Whatever the cause of the PCOS-associated hyperinsulinaemia, there is little argument about the importance of its deleterious effects on the endocrine, reproductive and metabolic make-up of the patient regarding the degree of symptoms experienced. In women with PCOS and hyperinsulinaemia, there is a correlation of raised fasting insulin concentrations with amenorrhoea (Robinson et al., 1993), serum androgen concentrations (Burghen et al., 1980
) and a decrease of hepatic sex hormone binding globulin (SHBG) production (Poretsky et al., 1999
), so increasing biologically available free testosterone concentrations in the circulation. Hyperinsulinaemia may also be involved in the hypersecretion of LH, but this has been difficult to establish due to the confounding effect of obesity. The endocrine manifestations of hyperinsulinaemia are thus those of hyperandrogenaemia, inducing consequent anovulation, reproductive failure and skin stigmata.

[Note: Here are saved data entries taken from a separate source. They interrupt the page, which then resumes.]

(* ===== verification/DecodeMem.v ===== *)
(** * The memory of a running batch

    The invariant [batch_mem]: the requests of a batch, the radix tree, the token allocator and the
    request table own disjoint slots, rows and locks that together are all there are.  Releasing a
    request without inserting it into the tree, and evicting from the tree, preserve it for the
    requests that stay.  The configuration is the one of a server without speculative decoding and
    with pages of one token. *)

From S2P Require Import Prelude AllocKernels Allocator RadixKey RadixTree RadixInv RadixAcct RadixMatch RadixLock.
From S2P Require Import RadixEvict RadixProps ReqPool ReqCache CacheAlloc DecodeBatch.

(** ** What a request holds *)

(** The row of a request in the table. *)
Definition row_of (p : ReqToTokenPool) (q : Req) : list Z :=
  match pool_row p (rq_req_pool_idx q) with Ok row => row | Raise _ => [] end.

Definition node_of (q : Req) : nat := default 0%nat (rq_last_node q).

(** Its slots outside the tree. *)
Definition private_slots (p : ReqToTokenPool) (q : Req) : list Z :=
  drop (Z.to_nat (rq_cache_protected_len q)) (take (Z.to_nat (rq_kv_committed_len q)) (row_of p q)).

(** Its lock, none on the root. *)
Definition locks_of (c : RadixCache) (q : Req) : list nat := lock c (node_of q) [].

(** The tokens of a request as a key. *)
Definition full_key (q : Req) : RadixKey :=
  mkRadixKey (rq_origin_input_ids q ++ rq_output_ids q) (rq_extra_key q) false.

Record holds (c : RadixCache) (p : ReqToTokenPool) (q : Req) : Prop := {
  ho_row : pool_row p (rq_req_pool_idx q) = Ok (row_of p q);
  ho_node : rq_last_node q = Some (node_of q);
  ho_protected : 0 ≤ rq_cache_protected_len q ≤ rq_kv_committed_len q;
  ho_tokens : rq_kv_committed_len q ≤ zlen (rq_origin_input_ids q ++ rq_output_ids q);
  ho_room : rq_kv_committed_len q ≤ zlen (row_of p q);
  ho_allocated : rq_kv_allocated_len q = rq_kv_committed_len q;
  ho_path : path c (node_of q) (take (Z.to_nat (rq_cache_protected_len q)) (qunits (full_key q)))
                               (take (Z.to_nat (rq_cache_protected_len q)) (row_of p q));
  ho_committed : rq_kv_committed_freed q = false;
  ho_overallocated : rq_kv_overallocated_freed q = false
}.

(** ** The invariant *)

Section batch_mem.
Context {monotonic : nat → Z} {dfi : bool} {policy : string}.
Context (sa : ServerArgs) (Hspec : sa_speculative_algorithm sa = None).
Context (Hstrip : sa_strip_thinking_cache sa = false).
Let reachable := reachable_cache monotonic 1 false dfi policy.

(** [closed] says that no free group of the allocator is open; [width] is the length of a row; [ol], [os] and [orows] are the locks, slots and rows of everybody else. *)
Record batch_mem (closed : bool) (size width : Z) (ol : list nat) (os orows : list Z) (c : RadixCache) (a : Allocator)
    (p : ReqToTokenPool) (held : list nat) (L : gset nat) (reqs : list Req) : Prop := {
  bm_reach : reachable (c, held);
  bm_mode : rc_page_size c = 1 ∧ rc_is_eagle c = false;
  bm_held : held ≡ₚ concat (map (locks_of c) reqs) ++ ol;
  bm_live : live_set c L;
  bm_group : is_not_in_free_group a = closed;
  bm_page : al_page_size a = 1;
  bm_slots : token_inv size (a, tree_slots c L ++ concat (map (private_slots p) reqs) ++ os);
  bm_reqs : Forall (holds c p) reqs;
  bm_rows : rp_free_slots p ++ map row_index reqs ++ orows ≡ₚ seqZ 1 (rp_size p);
  bm_table : Forall (λ row, zlen row = width) (rp_req_to_token p);
  bm_shape : zlen (rp_req_to_token p) = rp_size p + 1 ∧ rp_max_context_len p = width
}.

Lemma unlock_slots c held held' n L :
  reachable (c, held) → unlocks c n held held' → live_set c L →
  ∃ d c', dec_lock_ref c n = Ok (d, c') ∧ reachable (c', held') ∧ config c' = config c
    ∧ (∀ m us vs, path c m us vs ↔ path c' m us vs) ∧ live_set c' L ∧ tree_slots c' L = tree_slots c L.
Proof.
  intros Hr Hu HL. destruct (reach_unlock c held held' n Hr Hu) as (d & c' & Hgo & Hr' & Hcfg & Hp).
  exists d, c'. split_and!; try done.
  - intros m. rewrite (HL m). by setoid_rewrite Hp.
  - apply tree_slots_ext. intros m Hm.
    pose proof (reachable_cache_ok _ _ _ _ _ _ Hr) as ((g & Hi) & Hdis & _). simpl in *.
    destruct Hu as [[-> ->]|HH].
    + unfold dec_lock_ref in Hgo. rewrite Hdis in Hgo. cbn [dec_lock_loop] in Hgo.
      rewrite bool_decide_true in Hgo by done. by inversion Hgo.
    + destruct (dec_lock_ref_ok c g held held' n Hi HH Hdis) as (d' & c'' & Hgo' & _ & _ & _ & Hsh).
      rewrite Hgo in Hgo'. inversion Hgo'; subst d' c''. unfold node_value.
      destruct (rc_nodes c !! m) as [x|] eqn:Ex.
      * destruct (shape_lookup _ _ _ _ Hsh Ex) as (x' & -> & Hx). unfold shape in Hx. congruence.
      * assert (Hn : (shape <$> rc_nodes c') !! m = None) by (rewrite Hsh, lookup_fmap, Ex; done).
        rewrite lookup_fmap in Hn. by destruct (rc_nodes c' !! m).
Qed.

(** The order of the requests does not matter. *)
Lemma batch_mem_perm closed size width ol os orows c a p held L l k :
  l ≡ₚ k → batch_mem closed size width ol os orows c a p held L l → batch_mem closed size width ol os orows c a p held L k.
Proof.
  intros Hp [B1 B2 B3 B4 B5 B6 B7 B8 B9 B10 B11]. split; try done.
  - by rewrite <- Hp.
  - eapply token_inv_perm; [|exact B7]. by rewrite Hp.
  - by rewrite <- Hp.
  - by rewrite <- Hp.
Qed.

(** What a request holds depends on the tree by its path only. *)
Lemma holds_tree c c' p q :
  (∀ us vs, path c (node_of q) us vs → path c' (node_of q) us vs) → holds c p q → holds c' p q.
Proof. intros Hp [H1 H2 H3 H4 H5 H6 H7 H8 H9]. split; auto. Qed.

(** Likewise by its row. *)
Lemma row_of_eq p p' q :
  pool_row p' (rq_req_pool_idx q) = pool_row p (rq_req_pool_idx q) → row_of p' q = row_of p q.
Proof. unfold row_of. by intros ->. Qed.

Lemma holds_pool c p p' q :
  pool_row p' (rq_req_pool_idx q) = pool_row p (rq_req_pool_idx q) → holds c p q → holds c p' q.
Proof.
  intros Hp [H1 H2 H3 H4 H5 H6 H7 H8 H9]. pose proof (row_of_eq p p' q Hp) as Hr.
  split; rewrite ?Hr; try done. by rewrite Hp.
Qed.

Lemma locks_of_config c c' q : config c' = config c → locks_of c' q = locks_of c q.
Proof. intros Hc. inversion Hc as [[C1 C2 C3 C4 C5 C6 C7]]. unfold locks_of, lock. by rewrite C7. Qed.

Lemma map_locks_config c c' l : config c' = config c → map (locks_of c') l = map (locks_of c) l.
Proof. intros Hc. apply map_ext. intros q. by apply locks_of_config. Qed.

Lemma mode_config c c' : config c' = config c → rc_page_size c = 1 ∧ rc_is_eagle c = false →
  rc_page_size c' = 1 ∧ rc_is_eagle c' = false.
Proof. intros Hc. inversion Hc as [[C1 C2 C3 C4 C5 C6 C7]]. by rewrite C2, C4. Qed.

Lemma ceil_align_ge x y : 0 < y → x ≤ ceil_align x y.
Proof.
  intros Hy. unfold ceil_align, ceil_div.
  pose proof (Z.div_mod (x + y - 1) y ltac:(lia)). pose proof (Z.mod_pos_bound (x + y - 1) y Hy). lia.
Qed.

Lemma token_pool_free a v : kv_free (TokenPool a) v = Ok (TokenPool (TokenToKVPoolAllocator_free a v)).
Proof. done. Qed.

Lemma token_free_nil a : TokenToKVPoolAllocator_free a [] = a.
Proof. done. Qed.

(** A request with its over-allocated part already given back and its row returned. *)
Definition released (q : Req) : Req :=
  set_rq_req_pool_idx None (set_rq_kv_overallocated_freed true (set_rq_kv_committed_freed true q)).

(** Releasing a request without inserting it frees its private slots. *)
Lemma release_plain c held held' p a q i L :
  reachable (c, held) → rc_page_size c = 1 ∧ rc_is_eagle c = false → live_set c L →
  holds c p q → rq_req_pool_idx q = Some i → unlocks c (node_of q) held held' →
  ∃ c', release_kv_cache monotonic sa (Radix c) (TokenPool a) p q false
      = Ok (Radix c', TokenPool (TokenToKVPoolAllocator_free a (private_slots p q)),
            set_rp_free_slots (rp_free_slots p ++ [i]) p, released q)
    ∧ reachable (c', held') ∧ config c' = config c
    ∧ (∀ m us vs, path c m us vs ↔ path c' m us vs) ∧ live_set c' L ∧ tree_slots c' L = tree_slots c L.
Proof.
  intros Hr [Hps Heg] HL [H1 H2 [H3 H3'] H4 H5 H6 H7 H8 H9] Hidx Hu.
  destruct (unlock_slots c held held' (node_of q) L Hr Hu HL) as (d & c' & Hdec & Hend).
  exists c'. split; [|done]. pose proof (reachable_cache_ok _ _ _ _ _ _ Hr) as (_ & Hdis & _). simpl in Hdis.
  assert (Hcl : cache_commit_len sa q = rq_kv_committed_len q) by (unfold cache_commit_len; by rewrite Hstrip).
  unfold release_kv_cache. rewrite bool_decide_false by congruence. cbn [andb].
  unfold cache_finished_req, pop_committed_kv_cache. rewrite H8. cbn [negb py_assert mbind res_bind].
  rewrite Hdis, Hcl.
  replace (if rc_disable_finished_insert c then false else false) with false by (by destruct rc_disable_finished_insert).
  cbn [rq_req_pool_idx rq_origin_input_ids rq_output_ids rq_extra_key rq_cache_protected_len
    rq_priority rq_last_node set_rq_kv_committed_freed]. rewrite H1, H2. cbn [mbind res_bind].
  set (ids := _⟨:rq_kv_committed_len q⟩).
  assert (Hids : zlen ids = rq_kv_committed_len q)
    by (unfold ids; rewrite slice_to_take, zlen_take by lia; lia).
  assert (Hkey : ∀ k, page_aligned k (rc_page_size c) = k)
    by (intros k; unfold page_aligned; by rewrite Hps).
  rewrite Hkey. set (key := mkRadixKey ids _ _).
  assert (Hkl : RadixKey_len key = rq_kv_committed_len q) by (unfold RadixKey_len, key; cbn; by rewrite Heg).
  rewrite Hkl, Hids, (slice_to_take (row_of p q)), py_slice_sub by lia.
  rewrite (slice_from_all (take _ _)) by (rewrite zlen_take; lia).
  rewrite take_ge by (rewrite length_drop, length_take; lia). fold (private_slots p q).
  rewrite token_pool_free. cbn [mbind res_bind]. rewrite token_pool_free, token_free_nil. cbn [mbind res_bind].
  rewrite Hdec. cbn [mbind res_bind].
  unfold pop_overallocated_kv_cache. cbn [rq_kv_overallocated_freed set_rq_kv_committed_freed].
  rewrite H9. cbn [negb py_assert mbind res_bind].
  change (cache_commit_len sa (set_rq_kv_committed_freed true q)) with (cache_commit_len sa q).
  change (rq_kv_allocated_len (set_rq_kv_committed_freed true q)) with (rq_kv_allocated_len q).
  rewrite Hcl, H6, Hspec, Hstrip, (bool_decide_true (None = None)) by done.
  cbn [andb negb]. rewrite (bool_decide_true (_ = rq_kv_committed_len q)) by done. cbn [py_assert mbind res_bind].
  rewrite bool_decide_false.
  2:{ case_bool_decide; [|lia]. pose proof (ceil_align_ge (rq_kv_committed_len q) (sa_page_size sa)). lia. }
  unfold ReqToTokenPool_free. cbn [mbind res_bind rq_req_pool_idx set_rq_kv_overallocated_freed set_rq_kv_committed_freed].
  by rewrite Hidx.
Qed.

(** The release of a request takes its lock out of the held ones. *)
Lemma locks_unlock c held q l :
  held ≡ₚ locks_of c q ++ l → unlocks c (node_of q) held (if bool_decide (node_of q = rc_root c) then held else l).
Proof.
  unfold locks_of, lock, unlocks. case_bool_decide; intros Hh; [by left|by right].
Qed.

Lemma batch_mem_release size width ol os orows c a p held L q i l :
  batch_mem true size width ol os orows c a p held L (q :: l) → rq_req_pool_idx q = Some i →
  ∃ c' held', let a' := TokenToKVPoolAllocator_free a (private_slots p q) in
    let p' := set_rp_free_slots (rp_free_slots p ++ [i]) p in
    release_kv_cache monotonic sa (Radix c) (TokenPool a) p q false
    = Ok (Radix c', TokenPool a', p', released q)
    ∧ batch_mem true size width ol os orows c' a' p' held' L l.
Proof.
  intros [B1 B2 B3 B4 B5 B6 B7 B8 B9 B10 B11] Hidx. inversion B8 as [|? ? Hq Hl]; subst.
  cbn [map concat] in B3. rewrite <- app_assoc in B3. pose proof (locks_unlock _ _ _ _ B3) as Hu.
  destruct (release_plain c held _ p a q i L B1 B2 B4 Hq Hidx Hu) as (c' & Hgo & Hr & Hcfg & Hp & HL & Hts).
  exists c', (if bool_decide (node_of q = rc_root c) then held else concat (map (locks_of c) l) ++ ol).
  intros a' p'. split; [exact Hgo|]. destruct (token_free_available a (private_slots p q) B5) as [_ Hg].
  split; try done.
  - by eapply mode_config.
  - rewrite (map_locks_config c c') by done. case_bool_decide as E; [|done].
    rewrite B3. unfold locks_of at 1, lock. rewrite bool_decide_true by done. done.
  - unfold a'. by rewrite token_free_page_size.
  - rewrite Hts. eapply token_free_inv; [|exact B7]. cbn [map concat].
    change (map (private_slots p') l) with (map (private_slots p) l). solve_Permutation.
  - eapply Forall_impl; [exact Hl|]. intros r Hr'.
    eapply holds_pool; [|eapply holds_tree; [|exact Hr']]; [done|]. intros us vs. apply Hp.
  - cbn [map] in B9. unfold row_index at 1 in B9. rewrite Hidx in B9. simpl in *. rewrite <- B9.
    by rewrite <- (app_assoc (rp_free_slots p)).
Qed.

(** Eviction keeps what the requests hold: their nodes are locked. *)
Lemma batch_mem_evict size width ol os orows c a p held L l n :
  batch_mem true size width ol os orows c a p held L l →
  ∃ c' a' L', evict_from_tree_cache (Some (Radix c)) (TokenPool a) n = Ok (Some (Radix c'), TokenPool a')
    ∧ batch_mem true size width ol os orows c' a' p held L' l
    ∧ TokenToKVPoolAllocator_available_size a' + rc_evictable_size c'
      = TokenToKVPoolAllocator_available_size a + rc_evictable_size c
    ∧ (n ≤ TokenToKVPoolAllocator_available_size a' ∨ rc_evictable_size c' = 0)
    ∧ config c' = config c ∧ ∀ m us vs, m ∈ rc_root c :: held → path c m us vs → path c' m us vs.
Proof.
  intros [B1 B2 B3 B4 B5 B6 B7 B8 B9 B10 B11].
  destruct (evict_for_alloc c held L size a _ n B1 B4 B5 B7)
    as (c' & a' & L' & Hev & Hr & HL & Hsub & Hheld & Hg & Hi & Hsum & Hen & _ & Hpg & Hcfg & Hpath).
  assert (Hkeep : ∀ m us vs, m ∈ rc_root c :: held → path c m us vs → path c' m us vs).
  { intros m us vs Hm. apply Hpath. apply elem_of_cons in Hm as [->|Hm]; [|by apply Hheld, elem_of_list_to_set].
    apply HL. replace (rc_root c) with (rc_root c') by (by inversion Hcfg). eexists _, _. constructor. }
  exists c', a', L'. split; [done|]. split; [|done]. split; try done.
  - by eapply mode_config.
  - by rewrite (map_locks_config c c').
  - congruence.
  - apply Forall_forall. intros q Hq. pose proof (proj1 (Forall_forall _ _) B8 q Hq) as Hh.
    eapply holds_tree; [|exact Hh]. intros us vs. apply Hkeep.
    destruct (decide (node_of q = rc_root c)) as [E|E]; [rewrite E; by left|].
    right. rewrite B3, elem_of_app. left.
    apply list_elem_of_In, in_concat. exists (locks_of c q). split; [by apply in_map, list_elem_of_In|].
    unfold locks_of, lock. rewrite bool_decide_false by done. by left.
Qed.

End batch_mem.
Lemma retract_loop_ok fuel : ∀ first b0 b m sorted0 sorted retracted xs,
  (length sorted ≤ fuel)%nat → sorted ≠ [] → loop_st b0 b sorted0 sorted retracted →
  at_indices (rb_reqs b0) sorted xs → batch_inv m xs →
  ∃ sorted' retracted' b' m' xs',
    retract_loop monotonic sa sp fuel first b m sorted retracted = Ok (sorted', retracted', b', m')
    ∧ sorted' ≠ [] ∧ loop_st b0 b' sorted0 sorted' retracted'
    ∧ at_indices (rb_reqs b0) sorted' xs' ∧ batch_inv m' xs'
    ∧ (length sorted' = 1%nat ∨ zlen xs' ≤ kv_available m')
    ∧ (first = true → (1 < length sorted)%nat → (length sorted' < length sorted)%nat)
    ∧ (length sorted' ≤ length sorted)%nat.
Proof.
  induction fuel as [|fuel IH]; intros first b0 b m sorted0 sorted retracted xs Hf Hne Hls Hx Hm.
  { destruct sorted; [done|simpl in Hf; lia]. }
  cbn [retract_loop].
  assert (Hgo : ∃ go m1, (if first then Ok (true, m)
      else '(ok, m) ← check_decode_mem sa sp b m (Some sorted); Ok (negb ok, m)) = Ok (go, m1)
      ∧ batch_inv m1 xs ∧ (go = false → first = false ∧ zlen xs ≤ kv_available m1)).
  { destruct first; [by exists true, m|].
    destruct (check_plain b m (Some sorted) xs (loop_alive _ _ _ _ _ _ Hls Hx) Hm) as (m1 & -> & Hm1).
    eexists _, m1. split; [done|]. split; [done|]. intros Hg. apply negb_false_iff in Hg.
    by apply bool_decide_eq_true in Hg. }
  destruct Hgo as (go & m1 & -> & Hm1 & Hgo). cbn [mbind res_bind].
  destruct (negb go || bool_decide (length sorted = 1%nat)) eqn:Eexit.
  - exists sorted, retracted, b, m1, xs. split_and!; try done.
    + apply orb_true_iff in Eexit as [Eg|El]; [right; apply Hgo; by destruct go|left].
      by apply bool_decide_eq_true in El.
    + intros -> Hlen. apply orb_true_iff in Eexit as [Eg|El]; [destruct go; [done|by destruct Hgo]|].
      apply bool_decide_eq_true in El. lia.
  - apply orb_false_iff in Eexit as [_ Hl1]. apply bool_decide_eq_false in Hl1.
    destruct sorted as [|idx sorted _] using rev_ind; [done|]. rewrite length_app in *. simpl in *.
    apply at_indices_app in Hx as (ys & zs & -> & Hys & Hz).
    inversion Hz as [|? r ? ? Hr Hz']; subst. inversion Hz'; subst.
    rewrite pop_snoc. cbn [mbind res_bind].
    assert (Hbr : rb_reqs b !! idx = Some r) by (rewrite (ls_keep _ _ _ _ _ Hls) by (by eapply loop_fresh); done).
    destruct (release_plain_req b m1 idx r ys (zlen sorted) Hbr) as (m2 & -> & Hm2).
    { eapply batch_inv_perm; [|exact Hm1]. solve_Permutation. }
    cbn [mbind res_bind].
    destruct (IH false b0 (set_rb_reqs (<[idx:=retracted_req r]> (rb_reqs b)) b) m2 sorted0 sorted
                (retracted ++ [idx]) ys) as (s' & r' & b' & m' & xs' & Hgo' & I1 & I2 & I3 & I4 & I5 & _ & I7);
      [lia|intros ->; simpl in *; lia|by eapply loop_step|done|done|].
    exists s', r', b', m', xs'. split_and!; try done; intros; lia.
Qed.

In addition, hyperinsulinaemia has been associated with metabolic defects such as an increased incidence of diabetes mellitus type 2, hypertension, increased low-density lipoprotein and decreased high-density lipoprotein cholesterol serum concentrations, all of which are risk factors for cardiovascular disease (Conway et al., 1992
).
It is also now well established that excess body weight distributed in the waist region will exaggerate the expression and degree of symptoms of PCOS, further increasing insulin and consequently androgen serum concentrations in 80% of these women (Burghen et al., 1980; Conway et al., 1990
; Robinson et al., 1993
). It follows that a reversal of the cause of this exaggeration, i.e. loss of weight, is capable of reversing these signs and symptoms and this has been amply demonstrated in a number of studies (Kiddy et al., 1992
; Clark et al., 1995
).
However, there are two large subgroups of patients who need an alternative approach: (i) those who are obese but seem incapable of initiating and maintaining weight loss by dieting and exercise; and (ii) those who are of normal weight but who have hyperinsulinaemia and are suffering from its consequences, comprising some 30% of this normal weight group. Insulin-sensitizing drugs seemed the obvious approach for these women.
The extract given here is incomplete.